Preferably, Z is fluorenylmethyloxycarbonyl (- Fmoc) or 4,4 '-dimethoxytrityl (- DMT).

3. a kind of polymer, it has the structure as shown in formula (II)：

4. a kind of polymer, it has the structure as shown in formula (III)：

N is the integer more than or equal to 2, such as 2-1000,2-10000 or 2-100000；

Preferably, R₂For C_1-6Alkyl, such as normal-butyl, n-octyl, n-hexyl, isobutyl group, iso-octyl or isohesyl.

5. a kind of polymer, it has the structure as shown in formula (II ')：

6. a kind of polymer, it has the structure as shown in formula (III ')：

7. a kind of adhesive, it contains the compound of claim 2 or the polymer of any one of claim 3-6；

Preferably, described adhesive also contains auxiliary agent, for example additive synthesis, reactive assistant, function additive, process auxiliaries and/ Or stabilization aid.

8. a kind of dressing, it contains the compound of claim 2, the polymer of any one of claim 3-6 or claim 7 Adhesive；

Preferably, described dressing also comprises base material；

Preferably, in described dressing, the compound of claim 2, the polymer of any one of claim 3-6 or claim 7 Adhesive be applied on base material；

Preferably, described base material is selected from paper, fabric, non-woven fabrics, membrane material, gel and expanded material.

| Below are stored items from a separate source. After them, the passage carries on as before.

(** X9.  The shape of every answer of the matcher: it is valid exactly
    when it carries no error list; an invalid answer carries at least
    one error; the matched identifiers, when reported, are the
    identifiers of the descriptors whose map entry selects an existing
    credential, in the order of the definition, so there are at most
    as many as descriptors; and they are left out exactly when the
    submission is missing or names another definition. *)
Theorem evaluate_result_shape vp pd :
  let r := evaluatePresentationSubmission vp pd in
  (valid r = true <-> errors r = None) /\
  (valid r = false -> exists e es, errors r = Some (e :: es)) /\
  (forall ms, matchedDescriptors r = Some ms ->
     exists s, presentation_submission vp = Some s /\
               ms = resolvedIds s (credentialsOf vp) pd /\
               (length ms <= length (input_descriptors pd))%nat) /\
  (matchedDescriptors r = None <->
     match presentation_submission vp with
     | Some s => definition_id s <> pdId pd
     | None => True
     end).
Proof.
  cbv zeta. unfold evaluatePresentationSubmission.
  destruct (presentation_submission vp) as [s|] eqn:Hs.
  2:{ simpl. repeat split; try discriminate; eauto. }
  destruct (String.eqb (definition_id s) (pdId pd)) eqn:Hid; simpl negb; cbv iota.
  2:{ simpl. apply String.eqb_neq in Hid. repeat split; try discriminate; eauto. }
  apply String.eqb_eq in Hid.
  rewrite fold_descriptorStep. cbn [app].
  fold (resolvedIds s (credentialsOf vp) pd).
  assert (Hlen : (length (resolvedIds s (credentialsOf vp) pd)
                  <= length (input_descriptors pd))%nat).
  { unfold resolvedIds. rewrite length_map. apply List.filter_length_le. }
  destruct (if forallb _ _ then _ else _) as [|e es]; simpl.
  - split; [tauto|]. split; [discriminate|]. split.
    + intros ms [= <-]. exists s. auto.
    + split; [discriminate | intros H; now destruct H].
  - split; [split; discriminate|]. split; [eauto|]. split.
    + intros ms [= <-]. exists s. auto.
    + split; [discriminate | intros H; now destruct H].
Qed.

Lemma flat_map_ext_in' {A B} (f g : A -> list B) (l : list A) :
  (forall x, In x l -> f x = g x) -> flat_map f l = flat_map g l.
Proof.
  induction l as [|a l IH]; intros H; simpl; [reflexivity|].
  rewrite (H a (or_introl eq_refl)). f_equal. apply IH. intros x Hx. apply H. now right.
Qed.

Lemma filter_ext_in' {A} (f g : A -> bool) (l : list A) :
  (forall x, In x l -> f x = g x) -> List.filter f l = List.filter g l.
Proof.
  induction l as [|a l IH]; intros H; simpl; [reflexivity|].
  rewrite (H a (or_introl eq_refl)). rewrite IH; [reflexivity|].
  intros x Hx. apply H. now right.
Qed.

(** The matcher reads a submission through [findMapping] only. *)
Lemma evaluate_ext vp vp' pd s s' :
  presentation_submission vp = Some s ->
  presentation_submission vp' = Some s' ->
  definition_id s = definition_id s' ->
  credentialsOf vp = credentialsOf vp' ->
  (forall d, In d (input_descriptors pd) -> findMapping s d = findMapping s' d) ->
  evaluatePresentationSubmission vp pd = evaluatePresentationSubmission vp' pd.
Proof.
  intros Hs Hs' Hid Hc Hf. unfold evaluatePresentationSubmission.
  rewrite Hs, Hs', <- Hid, <- Hc.
  destruct (negb (String.eqb (definition_id s) (pdId pd))).
  - reflexivity.
  - rewrite !fold_descriptorStep. cbn [app].
    assert (Hr : forall d, In d (input_descriptors pd) ->
                 resolves s (credentialsOf vp) d = resolves s' (credentialsOf vp) d).
    { intros d Hd. unfold resolves. now rewrite (Hf d Hd). }
    assert (He : forall d, In d (input_descriptors pd) ->
                 stepErrors s (credentialsOf vp) d = stepErrors s' (credentialsOf vp) d).
    { intros d Hd. unfold stepErrors. now rewrite (Hf d Hd), (Hr d Hd). }
    rewrite (flat_map_ext_in' _ _ _ He), (filter_ext_in' _ _ _ Hr). reflexivity.
Qed.

(** X10.  The first map entry of an identifier decides: entries added
    at the end of the descriptor map whose identifier already occurs
    in the map, or is the identifier of no input descriptor, do not
    change the answer of the matcher. *)
Theorem evaluate_ignores_later_entries vp pd s extra :
  presentation_submission vp = Some s ->
  (forall e, In e extra ->
     (exists m, In m (descriptor_map s) /\ mapId m = mapId e) \/
     (forall d, In d (input_descriptors pd) -> id d <> mapId e)) ->
  evaluatePresentationSubmission (withMoreEntries extra vp) pd =
  evaluatePresentationSubmission vp pd.
Proof.
  intros Hs Hextra.
  apply (evaluate_ext (withMoreEntries extra vp) vp pd
           {| psId := psId s; definition_id := definition_id s;
              descriptor_map := descriptor_map s ++ extra |} s).
  - unfold withMoreEntries. simpl. now rewrite Hs.
  - assumption.
  - reflexivity.
  - reflexivity.
  - intros d Hd. unfold findMapping. simpl. rewrite find_app.
    destruct (find _ (descriptor_map s)) eqn:Hf; [reflexivity|].
    destruct (find (fun m => String.eqb (mapId m) (id d)) extra) as [e|] eqn:He;
      [|reflexivity].
    exfalso. apply find_some in He. destruct He as [Hin Heq].
    apply String.eqb_eq in Heq.
    destruct (Hextra e Hin) as [(m & Hm & Hme)|Hno].
    + pose proof (find_none _ _ Hf m Hm) as Hn. simpl in Hn.
      rewrite Hme, Heq, String.eqb_refl in Hn. discriminate Hn.
    + apply (Hno d Hd). now symmetry.
Qed.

9. the polymer of the compound of claim 2 or any one of claim 3-4 is used for the cyano group with fluorophor for the preparation The purposes of acrylate polymer, shown in the structure such as formula (IV) of the described cyanoacrylate polymer with fluorophor：

Preferably, fluorophor is selected from one or more in FITC, FAM, Cy2, Cy3, Cy5, Cy7, TAMRA and Rhodamin Chromophore.

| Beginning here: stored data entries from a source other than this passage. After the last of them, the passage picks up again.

Definition bindH {A B} (m : Handler A) (k : A -> Handler B) : Handler B :=
  fun s =>
    match m s with
    | (Normal a, s') => k a s'
    | (Throw e, s') => (Throw e, s')
    end.

Definition tryCatchH {A} (m : Handler A) (handler : Exception -> Handler A)
  : Handler A :=
  fun s =>
    match m s with
    | (Normal a, s') => (Normal a, s')
    | (Throw e, s') => handler e s'
    end.

(** A computation on the clock and the model, run inside the server. *)
Definition liftWorld {A} (m : M A) : Handler A :=
  fun s =>
    let (c, w') := m (world s) in
    (c, {| tokenStorage := tokenStorage s; credentials := credentials s;
           requests := requests s; world := w' |}).

Notation "'step' x <- e ;; k" := (bindH e (fun x => k))
  (at level 10, x name, e at level 200, k at level 200).

(** *** Numbers in template literals *)

Fixpoint dropLeadingZeros (s : string) : string :=
  match s with
  | String c (String _ _ as rest) =>
      if Ascii.eqb c "0" then dropLeadingZeros rest else s
  | _ => s
  end.

(** The decimal digits of a natural number below 10^21, the numbers that
    JavaScript prints without an exponent. *)
Definition decimal (n : Z) : string := dropLeadingZeros (ESDate.padDigits 21 n).

(** [`${x}`] for a number [x] that is an integer or NaN. *)
Definition numberToString (x : option Z) : string :=
  match x with
  | None => "NaN"
  | Some n => if n <? 0 then "-" ++ decimal (- n) else decimal n
  end.

Section Endpoints.
Context {E : Env} {G : Google}.
Import JSString ESDate.

Definition saveToken (token : Token) : Handler unit :=
  fun s => (Normal tt,
            {| tokenStorage := Some token; credentials := credentials s;
               requests := requests s; world := world s |}).

Definition loadToken : Handler (option Token) :=
  fun s => (Normal (tokenStorage s), s).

10. the polymer of the compound of claim 2 or any one of claim 5-6 is used for the cyano group with fluorophor for the preparation The purposes of acrylate polymer, shown in the structure such as formula (IV ') of the described cyanoacrylate polymer with fluorophor：

11. prepare in claim 2, the method with the compound of structure as shown in formula (I), and methods described is according to as follows Route carry out：

R₂Define with formula (I) in Z such as claim 2；

The method comprising the steps of：

Step 2：By the anthracene protection group removing on compound 2, obtain the compound with structure as shown in formula (I)；

Preferably, the reaction of described step 2 is carried out under conditions of maleic anhydride presence.